From the material below, pull each line containing the string "MaxSupplyReached".

Data records
========

(* ===== verification/Errors.v ===== *)
(** * Errors of the lending library

    [autara-lib/src/error.rs]: the enumeration [LendingError] ([#[repr(u8)]] with
    [IntoPrimitive] and [TryFromPrimitive]).  The message and stack that
    [ErrorWithContext] collects are diagnostics and not modelled. *)
From S2P Require Import Prelude.

Inductive LendingError : Type :=
| MathOverflow
| AdditionOverflow
| SubtractionOverflow
| MultiplicationOverflow
| DivisionOverflow
| DivisionByZero
| CastOverflow
| MaxLtvReached
| MaxUtilisationRateReached
| InvalidMarketForPosition
| PositionIsHealthy
| MaxSupplyReached
| InvalidLtvConfig
| InvalidCurve
| InvalidExpArg
| InvalidMaxUtilisationRate
| InvalidLiquidationLtvShouldDecrease
| InvalidPythOracleAccount
| InvalidChaosOracleAccount
| InvalidOracleFeedId
| FailedToLoadAccount
| WithdrawalExceedsReserves
| WithdrawalExceedsDeposited
| RepayExceedsBorrowed
| OracleRateTooOld
| OracleRateRelativeConfidenceTooLow
| NegativeOracleRate
| OracleRateIsNull
| OracleConfidenceExceedsRate
| LiquidationDidNotMeetRequirements
| FeeTooHigh
| SharesOverflow
| InvalidNomination
| CantModifySharePriceIfZeroShares
| NegativeInterestRate
| CannotSocializeDebtForHealthyPosition
| UnsupportedMintDecimals
| InvalidOracleConfig
| CapitalSweepPending
| NoCapitalSweepPending
| CapitalSweepPositionInsolvent
| CapitalSweepDidNotMeetRequirements
| LiquidatorAlreadyWhitelisted
| LiquidatorNotWhitelisted
| InvalidOracleFeedAccount.

#[global] Instance LendingError_eq_dec : EqDecision LendingError.
Proof. solve_decision. Defined.

(** [u8::from(error)]: the discriminant. *)
Definition lending_error_code (e : LendingError) : Z :=
  match e with
  | MathOverflow => 0
  | AdditionOverflow => 1
  | SubtractionOverflow => 2
  | MultiplicationOverflow => 3
  | DivisionOverflow => 4
  | DivisionByZero => 5
  | CastOverflow => 6
  | MaxLtvReached => 7
  | MaxUtilisationRateReached => 8
  | InvalidMarketForPosition => 9
  | PositionIsHealthy => 10
  | MaxSupplyReached => 11
  | InvalidLtvConfig => 12
  | InvalidCurve => 13
  | InvalidExpArg => 14
  | InvalidMaxUtilisationRate => 15
  | InvalidLiquidationLtvShouldDecrease => 16
  | InvalidPythOracleAccount => 17
  | InvalidChaosOracleAccount => 18
  | InvalidOracleFeedId => 19
  | FailedToLoadAccount => 20
  | WithdrawalExceedsReserves => 21
  | WithdrawalExceedsDeposited => 22
  | RepayExceedsBorrowed => 23
  | OracleRateTooOld => 24
  | OracleRateRelativeConfidenceTooLow => 25
  | NegativeOracleRate => 26
  | OracleRateIsNull => 27
  | OracleConfidenceExceedsRate => 28
  | LiquidationDidNotMeetRequirements => 29
  | FeeTooHigh => 30
  | SharesOverflow => 31
  | InvalidNomination => 32
  | CantModifySharePriceIfZeroShares => 33
  | NegativeInterestRate => 34
  | CannotSocializeDebtForHealthyPosition => 35
  | UnsupportedMintDecimals => 36
  | InvalidOracleConfig => 37
  | CapitalSweepPending => 38
  | NoCapitalSweepPending => 39
  | CapitalSweepPositionInsolvent => 40
  | CapitalSweepDidNotMeetRequirements => 41
  | LiquidatorAlreadyWhitelisted => 42
  | LiquidatorNotWhitelisted => 43
  | InvalidOracleFeedAccount => 44
  end.

Definition all_lending_errors : list LendingError :=
  [ MathOverflow; AdditionOverflow; SubtractionOverflow;
    MultiplicationOverflow; DivisionOverflow; DivisionByZero;
    CastOverflow; MaxLtvReached; MaxUtilisationRateReached;
    InvalidMarketForPosition; PositionIsHealthy; MaxSupplyReached;
    InvalidLtvConfig; InvalidCurve; InvalidExpArg;
    InvalidMaxUtilisationRate; InvalidLiquidationLtvShouldDecrease; InvalidPythOracleAccount;
    InvalidChaosOracleAccount; InvalidOracleFeedId; FailedToLoadAccount;
    WithdrawalExceedsReserves; WithdrawalExceedsDeposited; RepayExceedsBorrowed;
    OracleRateTooOld; OracleRateRelativeConfidenceTooLow; NegativeOracleRate;
    OracleRateIsNull; OracleConfidenceExceedsRate; LiquidationDidNotMeetRequirements;
    FeeTooHigh; SharesOverflow; InvalidNomination;
    CantModifySharePriceIfZeroShares; NegativeInterestRate; CannotSocializeDebtForHealthyPosition;
    UnsupportedMintDecimals; InvalidOracleConfig; CapitalSweepPending;
    NoCapitalSweepPending; CapitalSweepPositionInsolvent; CapitalSweepDidNotMeetRequirements;
    LiquidatorAlreadyWhitelisted; LiquidatorNotWhitelisted; InvalidOracleFeedAccount ].

(** [LendingError::try_from(u8)]. *)
Definition lending_error_of_code (c : Z) : option LendingError :=
  if 0 <=? c then all_lending_errors !! Z.to_nat c else None.

Lemma lending_error_code_range e : 0 <= lending_error_code e < 45.
Proof. destruct e; simpl; lia. Qed.

Lemma lending_error_of_code_code e : lending_error_of_code (lending_error_code e) = Some e.
Proof. destruct e; reflexivity. Qed.

Lemma lending_error_code_inj e e' :
  lending_error_code e = lending_error_code e' -> e = e'.
Proof.
  intros H. apply (f_equal lending_error_of_code) in H.
  rewrite !lending_error_of_code_code in H. congruence.
Qed.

========

Written solution
| MaxSupplyReached
  | MaxSupplyReached => 11
    InvalidMarketForPosition; PositionIsHealthy; MaxSupplyReached;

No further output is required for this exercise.